К окончанию второго акта не менее половины зрителей проснулись. Тиффани удалось оживить пьесу. Актеры, воодушевленные ее появлением, стали играть лучше.
— Где этот чертов мальчишка? — не находил себе места Джереми. Он мерил шагами пространство за сценой, нервно покусывая костяшки пальцев. — Сюзан, ты должна помочь Виоле со звуковыми эффектами.
— Мне не удастся изобразить чайку! — запаниковала Сюзан. — Я не знаю, как это сделать.

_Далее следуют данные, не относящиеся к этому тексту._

(* ===== verification/SegmentWrite.v ===== *)
(** * What the segment writer leaves on disk

    [segment_write_header], [segment_write_frame] and [segment_write_footer]
    produce the images of SegmentImage.v, and the frames decode to the payloads
    they were given, in plaintext and in encrypted segments. *)
From S2P Require Import Prelude Bytes Crypto Segment SegmentImage SegmentScan.

Section write.
Context `{L : SegmentLib} `{!OpenSSL_ok seg_openssl}.

(** A frame to write: flags, payload, uncompressed length. *)
Abbreviation request := (Z * bytes * Z)%type.

Fixpoint write_frames (fp : File) (enc : option SegmentEncryptor) (ps : list request)
  : Res unit * File * option SegmentEncryptor :=
  match ps with
  | [] => (Ok tt, fp, enc)
  | (flags, payload, ulen) :: ps' =>
      match segment_write_frame fp enc flags payload ulen with
      | (Ok _, fp', enc') => write_frames fp' enc' ps'
      | r => r
      end
  end.

(** The payload of a request decompresses to [chunk], which is a well-formed
    FlatBuffer of the segment's kind. *)
Definition payload_decodes (h : SegmentHeader) (dict : bytes) (p : request) (chunk : bytes) : Prop :=
  let '(flags, payload, ulen) := p in
  decompress_payload h dict (mkSegmentFrameInfo flags (zlen payload) ulen 0 0) payload = Some chunk ∧
  (if has_flag (sh_flags h) SEGMENT_FLAG_COMPACT_ENTRIES
   then journal_DefaultChunk_verify_as_root chunk
   else journal_Chunk_verify_as_root chunk) = true.

Definition is_encrypted (enc : option SegmentEncryptor) : bool :=
  match enc with Some _ => true | None => false end.
Definition enc_dek (enc : option SegmentEncryptor) : bytes :=
  match enc with Some e => se_dek e | None => replicate 32 0 end.
Definition enc_prefix (enc : option SegmentEncryptor) : bytes :=
  match enc with Some e => se_nonce_prefix e | None => [0; 0; 0; 0] end.
Definition enc_index (enc : option SegmentEncryptor) (idx : Z) : Prop :=
  match enc with Some e => se_frame_index e = idx | None => True end.

Lemma decompress_info h dict fi fi' payload :
  fi_flags fi = fi_flags fi' → fi_stored_len fi = fi_stored_len fi' →
  fi_uncompressed_len fi = fi_uncompressed_len fi' →
  decompress_payload h dict fi payload = decompress_payload h dict fi' payload.
Proof. unfold decompress_payload. intros -> -> ->. done. Qed.

(** One successful [segment_write_frame] appends one frame image. *)
Lemma write_frame_image fp enc flags payload ulen fp' enc' :
  is_u32 flags → is_u32 ulen →
  segment_write_frame fp enc flags payload ulen = (Ok tt, fp', enc') →
  ∃ f, f_data fp' = f_data fp ++ frame_image f ∧ frame_wf (is_encrypted enc) f ∧
    sf_flags f = flags ∧ sf_ulen f = ulen ∧ zlen (sf_stored f) = zlen payload ∧
    match enc with
    | None => enc' = None ∧ sf_stored f = payload
    | Some e =>
        enc' = Some (mkSegmentEncryptor (se_public_key e) (se_dek e) (se_nonce_prefix e)
                       (se_frame_index e + 1) (se_initialized e)) ∧
        se_frame_index e ≠ UINT64_MAX ∧
        recorder_crypto_aes_gcm_encrypt (se_dek e)
          (frame_nonce (se_nonce_prefix e) (se_frame_index e)) (stored_header f) payload =
          (RECORDER_CRYPTO_OK, sf_stored f, sf_tag f)
    end.
Proof.
  intros Hfl Hul. unfold segment_write_frame, SEGMENT_FRAME_HEADER_SIZE, SEGMENT_GCM_TAG_SIZE.
  destruct enc as [e|]; cbn [is_encrypted].
  - destruct (negb (se_initialized e)); [done|].
    destruct (Z.ltb_spec (UINT32_MAX - 16 - (4 + 16)) (zlen payload)); [done|].
    destruct (Z.eqb_spec (se_frame_index e) UINT64_MAX); [done|]. cbv zeta.
    destruct (recorder_crypto_aes_gcm_encrypt _ _ _ _) as [[st ct] tag] eqn:Henc.
    destruct st; try done.
    pose proof (gcm_encrypt_ok _ _ _ _ _ _ Henc) as (_ & Hct & Htag & _ & _ & _).
    destruct (write_each _ _) as [r fp1] eqn:Hw. intros [= -> <- <-]. apply write_each_ok in Hw.
    exists (mkStoredFrame flags ulen ct tag).
    assert (Hsh : stored_header (mkStoredFrame flags ulen ct tag) =
      frame_header flags (zlen payload) ulen (16 + zlen payload + (4 + 16))).
    { unfold stored_header, frame_size. cbn [sf_flags sf_stored sf_ulen sf_tag]. rewrite Hct, Htag.
      f_equal. lia. }
    split; [|split; [|split_and!; try done; by rewrite Hsh]].
    + rewrite Hw. unfold frame_image. rewrite Hsh. cbn [sf_stored sf_tag concat].
      rewrite ?app_nil_l, app_nil_r. reflexivity.
    + split; cbn [sf_flags sf_ulen sf_tag]; try done. unfold frame_size. cbn [sf_stored sf_tag]. lia.
  - destruct (Z.ltb_spec (UINT32_MAX - 16 - (4 + 0)) (zlen payload)); [done|].
    destruct (write_each _ _) as [r fp1] eqn:Hw. intros [= -> <- <-]. apply write_each_ok in Hw.
    exists (mkStoredFrame flags ulen payload []).
    assert (Hsh : stored_header (mkStoredFrame flags ulen payload []) =
      frame_header flags (zlen payload) ulen (16 + zlen payload + (4 + 0))).
    { unfold stored_header, frame_size. cbn [sf_flags sf_stored sf_ulen sf_tag]. rewrite zlen_nil.
      f_equal. lia. }
    split; [|split; [|done]].
    + rewrite Hw. unfold frame_image. rewrite Hsh. cbn [sf_stored sf_tag concat].
      rewrite ?app_nil_l, app_nil_r. reflexivity.
    + split; cbn [sf_flags sf_ulen sf_tag]; try done. unfold frame_size.
      cbn [sf_stored sf_tag]. rewrite zlen_nil. lia.
Qed.

(** What a frame image decodes to is what its request decodes to. *)
Lemma written_frame_chunk h dict f off enc idx flags payload ulen chunk :
  sf_flags f = flags → sf_ulen f = ulen → zlen (sf_stored f) = zlen payload →
  zlen (sf_tag f) = frame_tag_len (is_encrypted enc) → enc_index enc idx →
  match enc with
  | None => sf_stored f = payload
  | Some e =>
      recorder_crypto_aes_gcm_encrypt (se_dek e)
        (frame_nonce (se_nonce_prefix e) (se_frame_index e)) (stored_header f) payload =
        (RECORDER_CRYPTO_OK, sf_stored f, sf_tag f)
  end →
  payload_decodes h dict (flags, payload, ulen) chunk →
  frame_chunk h dict (is_encrypted enc) (enc_dek enc) (enc_prefix enc) idx
    (frame_image f) (stored_info f off) = FrameDecoded chunk.
Proof.
  intros Hfl Hul Hlen Htag Hidx Hst [Hdec Hver].
  unfold frame_chunk, SEGMENT_FRAME_HEADER_SIZE. cbn [fi_stored_len stored_info].
  pose proof (frame_stored_image f []) as Es. pose proof (frame_header_image f []) as Eh.
  pose proof (frame_tag_image f []) as Et. rewrite app_nil_r in *. rewrite Es.
  assert (Hdec' : decompress_payload h dict (stored_info f off) payload = Some chunk).
  { rewrite <-Hdec. apply decompress_info; cbn; congruence. }
  destruct enc as [e|]; cbn [is_encrypted enc_dek enc_prefix] in *.
  - rewrite Eh. unfold frame_tag_len in Htag. rewrite Htag in Et. rewrite Et, <-Hidx.
    rewrite (gcm_decrypt_encrypt _ _ _ _ _ _ Hst), Hdec', Hver. done.
  - rewrite Hst, Hdec', Hver. done.
Qed.

(** A successful run of frame writes, with the frames it left behind. *)
Lemma write_frames_images h dict ps chunks : ∀ fp enc idx fp' enc',
  Forall (λ p, is_u32 p.1.1 ∧ is_u32 p.2) ps →
  Forall2 (payload_decodes h dict) ps chunks →
  enc_index enc idx →
  write_frames fp enc ps = (Ok tt, fp', enc') →
  ∃ fs, f_data fp' = f_data fp ++ images fs ∧ Forall (λ fc, frame_wf (is_encrypted enc) fc.1) fs ∧
    fs.*2 = chunks ∧ length fs = length ps ∧
    Forall2 (λ fc p, sf_flags fc.1 = p.1.1 ∧ sf_ulen fc.1 = p.2 ∧
                      zlen (sf_stored fc.1) = zlen p.1.2) fs ps ∧
    frames_decode h dict (is_encrypted enc) (enc_dek enc) (enc_prefix enc) (zlen (f_data fp)) idx fs.
Proof.
  revert chunks. induction ps as [|[[flags payload] ulen] ps IH]; intros chunks fp enc idx fp' enc' Hps Hdec Hidx Hw.
  { inversion Hdec; subst. injection Hw as <- <-. exists []. cbn [images map concat].
    rewrite app_nil_r. split_and!; done. }
  apply Forall_cons in Hps as [[Hfl Hul] Hps]. cbn in Hfl, Hul.
  apply Forall2_cons_inv_l in Hdec as (chunk & chunks' & Hd0 & Hdec & ->).
  cbn [write_frames] in Hw.
  destruct (segment_write_frame fp enc flags payload ulen) as [[[[]|e] fp1] enc1] eqn:Hw1; [|done].
  apply write_frame_image in Hw1 as (f & Hdata & Hwf & Hf1 & Hf2 & Hf3 & Hm); [|done..].
  assert (Hsame : is_encrypted enc1 = is_encrypted enc ∧ enc_dek enc1 = enc_dek enc ∧
    enc_prefix enc1 = enc_prefix enc ∧ enc_index enc1 (idx + 1)).
  { destruct enc as [e|]; [destruct Hm as (-> & _ & _)|destruct Hm as [-> _]]; split_and!; try done.
    cbn in *. by rewrite Hidx. }
  destruct Hsame as (He1 & He2 & He3 & He4).
  destruct (IH _ _ _ _ _ _ Hps Hdec He4 Hw) as (fs & Hd & Hwfs & Hch & Hlen & Hreq & Hfd).
  exists ((f, chunk) :: fs). rewrite He1, He2, He3 in *. rewrite Hdata in *.
  rewrite zlen_app, zlen_frame_image in Hfd.
  split_and!.
  - rewrite Hd, images_cons. by rewrite <-app_assoc.
  - by apply Forall_cons.
  - cbn. by rewrite Hch.
  - cbn. by rewrite Hlen.
  - apply Forall2_cons. by split.
  - cbn [frames_decode]. split; [|done].
    apply (written_frame_chunk h dict f _ enc idx flags payload ulen); try done.
    + apply (fwf_tag _ _ Hwf).
    + destruct enc as [e|]; [by destruct Hm as (_ & _ & ?)|by destruct Hm].
Qed.
End write.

Занавес раскрылся. Начался третий акт. Я заняла место возле машины, которая должна была изображать шторм.
Моей задачей было имитировать шум волн, которые бились о берег. Я изо всех сил трясла картонную коробку, наполненную сухим горохом. Не знаю, каким образом актерам в викторианскую эпоху удавалось проецировать звук в больших помещениях. Бак предусмотрительно снабдил меня микрофоном. У меня была возможность попрактиковаться, и сейчас я издавала довольно правдоподобные звуки. Сюзан склонилась над микрофоном и визжала, как рассерженный котенок. Она полагала, что чайки на морском побережье кричат подобным образом. Бак подал сигнал, я стукнула деревянной колотушкой по дну алюминиевой кастрюли, изображая отдаленный раскат грома. Сюзан завертела ручку машины, которая имитировала шум ветра. Изменяя скорость вращения, можно было регулировать интенсивность звука. Огни на сцене пропадали и загорались вновь. Мистер Хоггинс начал вращать рычаг. Деревянные планки, которые изображали волны, пришли в движение. Я помогала мистеру Хоггинсу с другой стороны. Мы работали самоотверженно, пот заливал наши лица. Зрители в зале зашевелились. Они наблюдали за действом широко раскрытыми глазами.